## Entries shown
(* ===== verification/ApiDemo.v ===== *)
(** * The API on a concrete server

    Instances of the libraries and a server on the database of Demo, on which
    the hypotheses of ApiFacts and ApiSignInFacts are discharged: a passkey
    service, a notification service and a feed, an identity provider that
    verifies every token, and a decoder that reads the identifier from the
    request's path. *)

From S2P Require Import Prelude GoLib JsonText Json Schema Integrity Effects Demo StoreUsers StoreDevices StoreTokens Auth.
From S2P Require Import ServiceDevices ServiceFacts ServiceTokens NetAddr Endpoints Email Passkeys Grants SignIn.
From Stdlib Require Import Ascii.
From S2P Require Import GrantFacts IdentityFacts Oidc ApiCore ApiDevices ApiAdmin ApiSignIn Api ApiFacts ApiSignInFacts.

#[local] Existing Instance toy_crypto.
#[local] Existing Instance toy_webauthn.

Definition toy_idp : OIDCLib := {|
  NewProvider := fun _ _ => mret demo_endpoint;
  GenerateVerifier := mret "verifier"%string;
  AuthCodeURL := fun s state verifier nonce => ("https://idp/auth?state=" ++ state ++ "&nonce=" ++ nonce)%string;
  Exchange := fun _ _ code _ => mret (Some code);
  VerifyIDToken := fun _ _ raw => mret (MkIDToken "sub" raw (Some ("b@example.org"%string, true)));
  DeviceAuth_ := fun _ _ => mret (MkDeviceAuthResponse "dc" "UC" "https://idp/d" EmptyString None 5);
  PostForm := fun _ _ _ _ => mret (json_object [json_field "id_token" (json_quote "token")]) |}.
#[local] Existing Instance toy_idp.

Lemma toy_idp_laws : OIDCLibLaws.
Proof. by split. Qed.

Definition toy_libs : ApiLibs := {|
  mail_ParseAddress := toy_parse;
  url_Parse := fun s => Some (MkURL EmptyString EmptyString EmptyString s);
  deny_text := fun _ => EmptyString;
  json_claim := fun _ => None;
  unjson_claim := fun _ => None |}.
#[local] Existing Instance toy_libs.

(** The last but one segment of a demo path is the identifier. *)
Definition toy_huma : Huma string := {|
  decode_input := fun spec rq =>
    inl (MkInput (<["id"%string := VString "d1"]> ∅) ∅ ∅ (default EmptyString (rq_body rq))) |}.
#[local] Existing Instance toy_huma.

Definition demo_cfg : AuthCfg :=
  MkAuthCfg (MkSessionCfg "diyddns_session" true "lax") 120 (demo_idp true).
Definition demo_passkeys_api : PasskeyService := MkPasskeyService demo_key (MkSessionManager 3600 600).

Definition demo_deps : ServerDeps :=
  MkServerDeps demo_verifier (MkSessionManager 3600 600) 900 demo_key NopDeviceNotifier NopNotifier
    (MkBootstrapService (Some demo_passkeys_api) demo_key) (Some demo_passkeys_api)
    (MkGrantService (Some demo_passkeys_api) None "https://dns.example.org" 3600)
    (Some (MkNotificationService demo_key [])) None "https://dns.example.org"
    (Some (MkManager (demo_idp true) "https://dns.example.org"
             (fun _ => Some (published_state (demo_manager (demo_idp true)) demo_endpoint))))
    demo_key demo_cfg (MkInfo "v1" EmptyString EmptyString) true background.

(** A request with the cookie of the first user's session. *)
Definition request (method : string) (cookie csrf : string) : ApiRequest string :=
  MkApiRequest string background method EmptyString (Some EmptyString)
    (fun h => if str_eq h "X-CSRF-Token" then csrf else EmptyString)
    (fun n => if str_eq n "diyddns_session" then Some cookie else None) "192.0.2.7:1" "agent" true "key".

(** ** Witnesses *)

Lemma routes_unambiguous_witness :
  length (Build (HttpRequest:=string) demo_deps) = 55%nat /\ 3%nat = 3%nat.
Proof.
  split; [vm_compute; reflexivity|].
  refine (routes_unambiguous demo_deps 3 3 _ _ "POST" ["agent"; "v1"; "enroll"; "oidc"; "poll"]%string
    (eq_refl _) (eq_refl _) _ _); vm_compute; reflexivity.
Defined.

(** The second user signs in as well. *)
Definition two_sessions : World :=
  MkWorld demo_env 0 (setd_sessions [demo_session; SessionRow "s2" "u2" "csrf2" None None 500 500 1500] demo_db) empty_mem.

Definition delete_op : Op string := default (MkOp "" [] 0 [] no_input (fun _ _ _ => panic))
  (route demo_deps "DELETE" ["api"; "v1"; "devices"; "d1"]%string).
Definition delete_as (cookie csrf : string) : result (option Reply) * World :=
  serve demo_deps ["api"; "v1"; "devices"; "d1"]%string (request "DELETE" cookie csrf) two_sessions.

Lemma delete_route : route demo_deps "DELETE" ["api"; "v1"; "devices"; "d1"]%string = Some delete_op.
Proof. reflexivity. Qed.

(** The owner's request deletes the device, in the owner's name; without the
    CSRF token it is refused. *)
Lemma api_authorized_witness :
  (rd_id <$> d_devices (w_db (delete_as "s1" "csrf").2)) = ["d2"%string] /\
  (delete_as "s1" "wrong").1 = Ok (Some (problem 403 "invalid csrf token")) /\
  exists a, granted demo_deps (request "DELETE" "s1" "csrf") (SessionOrKey true) two_sessions a.
Proof.
  split_and!; [vm_compute; reflexivity..|].
  pose proof (api_authorized demo_deps delete_op ["api"; "v1"; "devices"; "d1"]%string
    (request "DELETE" "s1" "csrf") two_sessions delete_route) as Hw.
  unfold wp in Hw. destruct Hw as [(st & d & Hr & _)|(a & w1 & r1 & _ & Ha & _)].
  - exfalso. vm_compute in Hr. discriminate.
  - exists a. exact Ha.
Defined.

(** The other user's request is turned away. *)
Lemma device_requests_isolated_witness :
  exists st d, (serve_op delete_op (request "DELETE" "s2" "csrf2") two_sessions).1 = Ok (problem st d).
Proof.
  destruct (device_requests_isolated demo_deps delete_op (request "DELETE" "s2" "csrf2") "d1" two_sessions)
    as [(st & d & Hr) _].
  - apply list_elem_of_In. eapply find_some, delete_route.
  - exists []. reflexivity.
  - by intros i [= <-].
  - intros a [[_ (sid & row & urow & Hc & Hrow & Hid & _ & Hu & Huid & _ & Ha & _)]|(pt & kr & ur & Hb & _)].
    2: { exfalso. by vm_compute in Hb. }
    injection Hc as <-. unfold UserFrom. rewrite Ha. simpl. rewrite Huid.
    intros dr Hdr Hdid. simpl in Hrow, Hdr.
    apply elem_of_cons in Hrow as [->|[->|Hn%elem_of_nil]%elem_of_cons]; [done| |done].
    apply elem_of_cons in Hdr as [->|[->|Hn%elem_of_nil]%elem_of_cons]; by try done.
  - by exists st, d.
Defined.

Definition meta : actx := MkActx None None None false (Some (MkLoginMeta "192.0.2.7" "agent" true)) EmptyString None.
Definition oidc_started : result Reply * World := oidc_start demo_deps background meta "/devices" demo_world.

(** The sealed cookie of a started flow opens to the flow. *)
Lemma oidc_flow_roundtrip_witness :
  exists ck fs, re_Cookies <$> (match oidc_started.1 with Ok r => Some r | _ => None end) = Some [ck] /\
    open_flow demo_deps (MkActx None None None false None EmptyString (Some (ck_Value ck))) demo_world =
      (Ok (Some (Some fs)), demo_world) /\ of_Next fs = "/devices"%string.
Proof.
  pose proof (@oidc_flow_roundtrip toy_crypto toy_idp toy_libs demo_deps toy_crypto_laws toy_idp_laws
    background meta "/devices" demo_world eq_refl demo_rand_sized) as Hw.
  assert (Hr : exists rep, oidc_started.1 = Ok rep /\ re_Cookies rep <> []) by (vm_compute; by eexists).
  destruct Hr as (rep & Hr & Hne). unfold wp in Hw. fold oidc_started in Hw. rewrite Hr in *.
  destruct Hw as [->|(s & state & verifier & nonce & sealed & Hck & _ & Ho)]; [done|].
  exists (flow_cookie demo_deps sealed 600 meta), (MkFlowState state (to_valid_utf8 verifier) nonce (to_valid_utf8 (safeNext "/devices"))).
  cbn [fmap option_fmap option_map]. split; [by rewrite Hck|]. split; [|reflexivity].
  apply Ho. simpl. vm_compute in Hr. injection Hr as <-. vm_compute in Hck. injection Hck as <-. reflexivity.
Defined.

Definition flow_world : World := MkWorld demo_env 0 (setd_flows [MkOIDCDeviceFlow "f" "dc" 5 2000 890 890] demo_db) empty_mem.
Definition demo_secret_reply : Reply :=
  MkReply None [] EmptyString (BDevicePoll EmptyString "id-15" (b64_std_encode (repeat_char 32))).

Lemma flow_wf : wf_db (w_db flow_world).
Proof. split; apply rows_okb_wf; vm_compute; reflexivity. Qed.

Lemma flow_polled : pollOIDCDevice demo_deps background "f" flow_world =
  (Ok demo_secret_reply, (pollOIDCDevice demo_deps background "f" flow_world).2).
Proof. apply run_eq. vm_compute. reflexivity. Qed.

(** A completed flow enrolls a device and is gone. *)
Lemma device_flow_enrolls_witness :
  length (d_devices (w_db (pollOIDCDevice demo_deps background "f" flow_world).2)) = 3%nat /\
  d_flows (w_db (pollOIDCDevice demo_deps background "f" flow_world).2) = [] /\
  exists enr, re_Body demo_secret_reply = BDevicePoll EmptyString (er_DeviceID enr) (b64_std_encode (er_Secret enr)).
Proof.
  split_and!; [vm_compute; reflexivity..|].
  destruct (wp_elim _ _ _ _ _ (device_flow_enrolls demo_deps background "f" flow_world flow_wf) flow_polled)
    as [(st & d & Hp)|[(s & Hs)|(now & fl & f0 & mgr & cl & user & enr & w1 & w2 & w3 & w4 & Hrest)]].
  - exfalso. discriminate Hp.
  - exfalso. discriminate Hs.
  - exists enr. apply Hrest.
Defined.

## What you have to do
Reproduce the entries exactly, starting at their first line and stopping after the line with "Definition demo_passkeys_api : PasskeyService".

## Answer space
(* ===== verification/ApiDemo.v ===== *)
(** * The API on a concrete server

    Instances of the libraries and a server on the database of Demo, on which
    the hypotheses of ApiFacts and ApiSignInFacts are discharged: a passkey
    service, a notification service and a feed, an identity provider that
    verifies every token, and a decoder that reads the identifier from the
    request's path. *)

From S2P Require Import Prelude GoLib JsonText Json Schema Integrity Effects Demo StoreUsers StoreDevices StoreTokens Auth.
From S2P Require Import ServiceDevices ServiceFacts ServiceTokens NetAddr Endpoints Email Passkeys Grants SignIn.
From Stdlib Require Import Ascii.
From S2P Require Import GrantFacts IdentityFacts Oidc ApiCore ApiDevices ApiAdmin ApiSignIn Api ApiFacts ApiSignInFacts.

#[local] Existing Instance toy_crypto.
#[local] Existing Instance toy_webauthn.

Definition toy_idp : OIDCLib := {|
  NewProvider := fun _ _ => mret demo_endpoint;
  GenerateVerifier := mret "verifier"%string;
  AuthCodeURL := fun s state verifier nonce => ("https://idp/auth?state=" ++ state ++ "&nonce=" ++ nonce)%string;
  Exchange := fun _ _ code _ => mret (Some code);
  VerifyIDToken := fun _ _ raw => mret (MkIDToken "sub" raw (Some ("b@example.org"%string, true)));
  DeviceAuth_ := fun _ _ => mret (MkDeviceAuthResponse "dc" "UC" "https://idp/d" EmptyString None 5);
  PostForm := fun _ _ _ _ => mret (json_object [json_field "id_token" (json_quote "token")]) |}.
#[local] Existing Instance toy_idp.

Lemma toy_idp_laws : OIDCLibLaws.
Proof. by split. Qed.

Definition toy_libs : ApiLibs := {|
  mail_ParseAddress := toy_parse;
  url_Parse := fun s => Some (MkURL EmptyString EmptyString EmptyString s);
  deny_text := fun _ => EmptyString;
  json_claim := fun _ => None;
  unjson_claim := fun _ => None |}.
#[local] Existing Instance toy_libs.

(** The last but one segment of a demo path is the identifier. *)
Definition toy_huma : Huma string := {|
  decode_input := fun spec rq =>
    inl (MkInput (<["id"%string := VString "d1"]> ∅) ∅ ∅ (default EmptyString (rq_body rq))) |}.
#[local] Existing Instance toy_huma.

Definition demo_cfg : AuthCfg :=
  MkAuthCfg (MkSessionCfg "diyddns_session" true "lax") 120 (demo_idp true).
Definition demo_passkeys_api : PasskeyService := MkPasskeyService demo_key (MkSessionManager 3600 600).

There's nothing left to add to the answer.